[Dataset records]
(** * cel-validation: the evaluation-matrix runner and benchmark harness of cel.go

    A shallow embedding of [cel.go] (package main).  The YAML decoder, the CEL
    environment, the compiled programs, the clock and the file system are
    external collaborators: they are gathered in the interface
    [Collaborators] and every theorem holds for any implementation of it.
    Everything the program prints, and every call it makes to a collaborator
    together with the answer it got, is recorded in a trace of [Event]s. *)

From Stdlib Require Import ZArith Ascii String.
From stdpp Require Import base tactics option list strings.

Local Open Scope string_scope.
Local Open Scope list_scope.

(** ** Go strings

    A Go string is a sequence of bytes; [string] is used as such (one [ascii]
    per byte).  [len(s)] is [String.length s], [s[:n]] is [substring 0 n s],
    [s[n:]] is [string_drop n s]. *)

Fixpoint string_drop (n : nat) (s : string) : string :=
  match n, s with
  | O, _ => s
  | S n', String _ s' => string_drop n' s'
  | S _, EmptyString => EmptyString
  end.

Definition bytes (l : list nat) : string :=
  string_of_list_ascii (map ascii_of_nat l).

(** *** strings.TrimSpace

    [strings.TrimSpace] removes leading and trailing white space as defined by
    Unicode ([unicode.IsSpace]): the six ASCII characters of [asciiSpace] and
    the code points U+0085, U+00A0, U+1680, U+2000..U+200A, U+2028, U+2029,
    U+202F, U+205F and U+3000, recognised by their UTF-8 encodings.  A byte
    that does not start such an encoding stops the trimming. *)

Definition asciiSpace (c : ascii) : bool :=
  match nat_of_ascii c with
  | 9 | 10 | 11 | 12 | 13 | 32 => true
  | _ => false
  end.

Definition unicodeSpaces : list string :=
  [ bytes [194; 133]; bytes [194; 160]; bytes [225; 154; 128] ]
  ++ map (fun b => bytes [226; 128; b]) (seq 128 11)
  ++ [ bytes [226; 128; 168]; bytes [226; 128; 169]; bytes [226; 128; 175];
       bytes [226; 129; 159]; bytes [227; 128; 128] ].

(** Width in bytes of the white-space rune [s] starts with, if it starts with
    one; [encs] are the multi-byte encodings looked for. *)
Definition spaceWidth (encs : list string) (s : string) : option nat :=
  match s with
  | EmptyString => None
  | String c _ =>
      if asciiSpace c then Some 1
      else String.length <$> List.find (fun enc => String.prefix enc s) encs
  end.

Fixpoint trimLeading (encs : list string) (fuel : nat) (s : string) : string :=
  match fuel with
  | O => s
  | S fuel' =>
      match spaceWidth encs s with
      | Some n => trimLeading encs fuel' (string_drop n s)
      | None => s
      end
  end.

Definition TrimLeft (s : string) : string :=
  trimLeading unicodeSpaces (String.length s) s.

(** The last rune of [s] is the first rune of the reversed string, with its
    encoding reversed. *)
Definition TrimRight (s : string) : string :=
  String.rev (trimLeading (map String.rev unicodeSpaces) (String.length s) (String.rev s)).

Definition TrimSpace (s : string) : string := TrimRight (TrimLeft s).

(** *** strings.Split, for a non-empty separator

    [genSplit] cuts [s] at each successive [strings.Index(s, sep)], left to
    right, and keeps every piece, the empty ones too. *)

Definition Index (s sep : string) : option nat := index 0 sep s.

Fixpoint genSplit (fuel : nat) (s sep : string) : list string :=
  match fuel with
  | O => [s]
  | S fuel' =>
      match Index s sep with
      | None => [s]
      | Some m =>
          substring 0 m s :: genSplit fuel' (string_drop (m + String.length sep) s) sep
      end
  end.

Definition Split (s sep : string) : list string :=
  genSplit (String.length s) s sep.

Definition lf : string := bytes [10].

(** ** Go errors

    The program only ever compares an error with the sentinel [io.EOF] and
    prints it with [%v]; an error is modelled by exactly that: whether it is
    [io.EOF], and its [Error()] text. *)

Inductive error : Type :=
| io_EOF
| errorString (msg : string).

Definition Error (err : error) : string :=
  match err with
  | io_EOF => "EOF"
  | errorString msg => msg
  end.

(** [fmt.Errorf(prefix + "%v", cause)]: a fresh error whose text is the prefix
    followed by the text of the cause. *)
Definition fmt_Errorf (prefix : string) (cause : error) : error :=
  errorString (prefix +:+ Error cause).

Inductive result (A : Type) : Type :=
| Ok (a : A)
| Fail (err : error).
Arguments Ok {A} a.
Arguments Fail {A} err.
(** Every identifier in use is below the next one to be handed out. *)
Definition fresh_ids (a : array) : Prop :=
  forall url o, o ∈ collection a url -> oid o < next_id a.

(** The two arrays hold the same objects. *)
Definition same_objects (a b : array) : Prop :=
  forall url, collection a url = collection b url.

(** The group and the volume that [create_volume] stores for [volume] in
    an array whose next identifier is [n]. *)
Definition group_of (volume : cinder_volume) (n : nat) : k2_object :=
  {| oid := n;
     fields := list_to_map
                 [("name", VStr (get_volume_group_name (id volume)));
                  ("quota", VInt 0);
                  ("is_dedup", VBool (_get_is_dedup kaminario_nodedup_substring
                                                    (vol_type volume)))] |}.

Definition volume_of (volume : cinder_volume) (n : nat) : k2_object :=
  {| oid := S n;
     fields := list_to_map
                 [("name", VStr (get_volume_name (id volume)));
                  ("size", VInt (size volume * Mi));
                  ("volume_group", VRef n)] |}.

(** The array after the deletion of the first object of [url] that a
    search with [filters] finds, if there is one. *)
Definition without_first_hit (url : string) (filters : list (string * value)) (a : array)
  : array :=
  match List.filter (accepts filters) (collection a url) with
  | [] => a
  | o :: _ =>
      set_collection url (List.filter (fun x => negb (has_id (oid o) x)) (collection a url)) a
  end.

(** The snapshot that [create_snapshot] stores, of the group [g] under
    the retention policy [p], in an array whose next identifier is [n]. *)
Definition snapshot_of (snapshot : cinder_snapshot) (g p n : nat) : k2_object :=
  {| oid := n;
     fields := list_to_map
                 [("short_name", VStr (get_snap_name (snap_id snapshot)));
                  ("source", VRef g);
                  ("retention_policy", VRef p);
                  ("is_auto_deleteable", VBool false)] |}.

Definition by_short_name (name : string) : list (string * value) :=
  [("short_name", VStr name)].

(** The search of [get_policy]. *)
Definition best_effort : list (string * value) := by_name "Best_Effort_Retention".

(** What [hits[0]] of an empty result set raises, as the driver reports it. *)
Definition no_hit : exn := KaminarioCinderDriverException (message IndexError).
Definition toggle_sample_dock
    (attempt : construction SampleDock.SampleDockWidget) : M unit :=
  let! dock := read _sample_dock in
  match dock with
  | None =>
      try_except
        (match attempt with
         | ImportRaises e => raise e
         | ConstructorRaises e => raise e
         | Constructed w answer =>
             do! modify (set_sample_dock (Some (new_dock w))) in
             do! modify
                   (λ self,
                      set_sample_dock
                        (set_objectName "PluginTemplateSampleDock"
                           <$> _sample_dock self) self) in
             do! modify
                   (λ self,
                      set_sample_dock
                        (connect_visibilityChanged <$> _sample_dock self)
                        self) in
             do! iface_addDockWidget answer "PluginTemplateSampleDock" in
             do! sample_dock_setVisible true in
             (* raise_() *)
             ret tt
         end)
        (λ e,
           do! message_box
                 (Critical "Error"
                    ("Failed to create Sample panel:" +:+ newline
                     +:+ exn_str e)) in
           let! a := getattr sample_action "sample_action" in
           action_setChecked a false)
  | Some d =>
      (* Toggle visibility *)
      if visible d then sample_dock_setVisible false
      else sample_dock_setVisible true (* and raise_() *)
  end.

Definition toggle_settings_dock
    (attempt : construction SettingsDock.SettingsDockWidget) : M unit :=
  let! dock := read _settings_dock in
  match dock with
  | None =>
      try_except
        (match attempt with
         | ImportRaises e => raise e
         | ConstructorRaises e => raise e
         | Constructed w answer =>
             do! modify (set_settings_dock (Some (new_dock w))) in
             do! modify
                   (λ self,
                      set_settings_dock
                        (set_objectName "PluginTemplateSettingsDock"
                           <$> _settings_dock self) self) in
             do! modify
                   (λ self,
                      set_settings_dock
                        (connect_visibilityChanged <$> _settings_dock self)
                        self) in
             do! iface_addDockWidget answer "PluginTemplateSettingsDock" in
             do! settings_dock_setVisible true in
             (* raise_() *)
             ret tt
         end)
        (λ e,
           do! message_box
                 (Critical "Error"
                    ("Failed to create Settings panel:" +:+ newline
                     +:+ exn_str e)) in
           let! a := getattr settings_action "settings_action" in
           action_setChecked a false)
  | Some d =>
      (* Toggle visibility *)
      if visible d then settings_dock_setVisible false
      else settings_dock_setVisible true (* and raise_() *)
  end.

(** The user activates a toolbar button or menu entry: a checkable
    action flips its check mark, then its [triggered] signal runs the
    connected method. *)
Definition activate (ref : PluginTemplate → attribute nat) (attr : string)
    (slot : M unit) : M unit :=
  let! a := getattr ref attr in
  do! modify
        (λ self,
           set_actions
             (alter (λ act, setChecked (negb (checked act)) act) a
                (actions self))
             self) in
  emit slot.

(** What can happen to the two panels between [initGui] and [unload]. *)
Inductive event :=
| ClickSample (attempt : construction SampleDock.SampleDockWidget)
| ClickSettings (attempt : construction SettingsDock.SettingsDockWidget)
| CallToggleSample (attempt : construction SampleDock.SampleDockWidget)
| CallToggleSettings
    (attempt : construction SettingsDock.SettingsDockWidget)
| HostSampleVisible (v : bool)
| HostSettingsVisible (v : bool).

Definition handle (ev : event) : M unit :=
  match ev with
  | ClickSample attempt =>
      activate sample_action "sample_action" (toggle_sample_dock attempt)
  | ClickSettings attempt =>
      activate settings_action "settings_action"
        (toggle_settings_dock attempt)
  | CallToggleSample attempt => toggle_sample_dock attempt
  | CallToggleSettings attempt => toggle_settings_dock attempt
  | HostSampleVisible v => sample_dock_setVisible v
  | HostSettingsVisible v => settings_dock_setVisible v
  end.

Definition step (self : PluginTemplate) (ev : event) : PluginTemplate :=
  (handle ev self).2.

Definition run (evs : list event) (self : PluginTemplate) : PluginTemplate :=
  foldl step self evs.

(** The states after each event of [evs], in order. *)
Fixpoint states (evs : list event) (self : PluginTemplate)
    : list PluginTemplate :=
  match evs with
  | [] => []
  | ev :: evs => step self ev :: states evs (step self ev)
  end.

(** The plugin as loaded by the host: constructed, then [initGui]. *)
Definition loaded (i : QgisInterface) (dir : string)
    (exists_ : string → bool) : PluginTemplate :=
  (initGui exists_ (__init__ i dir)).2.

(** What the controller and the toggle controls show. *)
Definition action_checked (ref : attribute nat) (self : PluginTemplate)
    : bool :=
  match ref with
  | Bound a =>
      match actions self !! a with
      | Some act => checked act
      | None => false
      end
  | Unbound => false
  end.

Definition sample_checked (self : PluginTemplate) : bool :=
  action_checked (sample_action self) self.

Definition settings_checked (self : PluginTemplate) : bool :=
  action_checked (settings_action self) self.

Definition dock_visible {W} (dock : option (Dock W)) : bool :=
  match dock with
  | Some d => visible d
  | None => false
  end.

(** The exception a construction attempt ends with, if any, and whether
    it is raised before the new panel is assigned to the controller. *)
Definition failure {W} (attempt : construction W) : option exn :=
  match attempt with
  | ImportRaises e | ConstructorRaises e | Constructed _ (Raises e) => Some e
  | Constructed _ (Returns _) => None
  end.

Definition fails_before_assignment {W} (attempt : construction W) : bool :=
  match attempt with
  | ImportRaises _ | ConstructorRaises _ => true
  | Constructed _ _ => false
  end.

(** What [initGui] establishes and the toggles keep: the two toggle
    controls are the first two actions, both checkable; toolbar and
    menu exist; a panel the controller holds has its visibility signal
    connected. *)
Definition wired (self : PluginTemplate) : Prop :=
  sample_action self = Bound 0%nat ∧
  settings_action self = Bound 1%nat ∧
  (∃ a0 a1 a2 a3,
     actions self = [a0; a1; a2; a3] ∧
     checkable a0 = true ∧ checkable a1 = true) ∧
  (∃ tb, toolbar self = Bound (Some tb)) ∧
  (∀ d, _sample_dock self = Some d → visibilityChanged_connected d = true) ∧
  (∀ d, _settings_dock self = Some d → visibilityChanged_connected d = true).

(** Each toggle control is checked exactly when its panel is shown. *)
Definition consistent (self : PluginTemplate) : Prop :=
  sample_checked self = dock_visible (_sample_dock self) ∧
  settings_checked self = dock_visible (_settings_dock self).

(** *** [show_about] *)

Definition quote : string := String "034"%char EmptyString.

(** The f-string of [show_about], line by line. *)
Definition about_text (version : string) : string :=
  join_lines
    [ EmptyString;
      "<h2>Plugin Template for QGIS</h2>";
      "<p>Version: " +:+ version +:+ "</p>";
      "<p>Author: Your Name</p>";
      EmptyString;
      "<h3>Features:</h3>";
      "<ul>";
      "<li><b>Dockable Panels:</b> Sample panels that can be docked anywhere in the QGIS interface</li>";
      "<li><b>Update Checker:</b> Check for plugin updates from GitHub</li>";
      "<li><b>Settings Panel:</b> Configure plugin options</li>";
      "</ul>";
      EmptyString;
      "<h3>Links:</h3>";
      "<ul>";
      "<li><a href=" +:+ quote
        +:+ "https://github.com/opengeos/qgis-plugin-template" +:+ quote
        +:+ ">GitHub Repository</a></li>";
      "<li><a href=" +:+ quote
        +:+ "https://github.com/opengeos/qgis-plugin-template/issues"
        +:+ quote +:+ ">Report Issues</a></li>";
      "</ul>";
      EmptyString;
      "<p>Licensed under MIT License</p>";
      EmptyString ].

(** [open_read path] answers [open(path, "r", encoding="utf-8")]
    followed by [f.read()]: the text of the file, or the exception
    either of them raises. *)
Definition show_about (open_read : string → outcome string) : M unit :=
  let! dir := read plugin_dir in
  let! version :=
    try_except
      (let metadata_path := path_join dir "metadata.txt" in
       match open_read metadata_path with
       | Raises e => raise e
       | Returns content =>
           match re_search_version content with
           | Some group => ret (strip group)
           | None => ret "Unknown"
           end
       end)
      (λ e,
         do! message_box
               (Warning "Plugin Template"
                  ("Could not read version from metadata.txt:" +:+ newline
                   +:+ exn_str e)) in
         ret "Unknown") in
  message_box (About "About Plugin Template" (about_text version)).

(** The scan in the words of the specification: a line of the form
    [version=<value>] with a non-empty value gives the value. *)
Definition version_line (line : string) : option string :=
  match strip_prefix "version=" line with
  | Some EmptyString | None => None
  | Some value => Some value
  end.

(** The first line of the form [version=<value>], if there is one. *)
Fixpoint first_version_line (lines : list string) : option string :=
  match lines with
  | [] => None
  | line :: lines =>
      match version_line line with
      | Some value => Some value
      | None => first_version_line lines
      end
  end.

(** Example inputs. *)
Definition empty_iface : QgisInterface :=
  {| message_bar := [];
     dialogs := [];
     menu_bar := [];
     tool_bars := [];
     dock_widgets := [];
     plugin_menu_removals := [] |}.

Definition example_plugin : PluginTemplate :=
  loaded empty_iface "/plugins/plugin_template" (λ _, false).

== WORK ORDER ==
In the records, which lines use the word "followed"? Report them.

== EXERCISE RESULT ==
    followed by the text of the cause. *)
    followed by [f.read()]: the text of the file, or the exception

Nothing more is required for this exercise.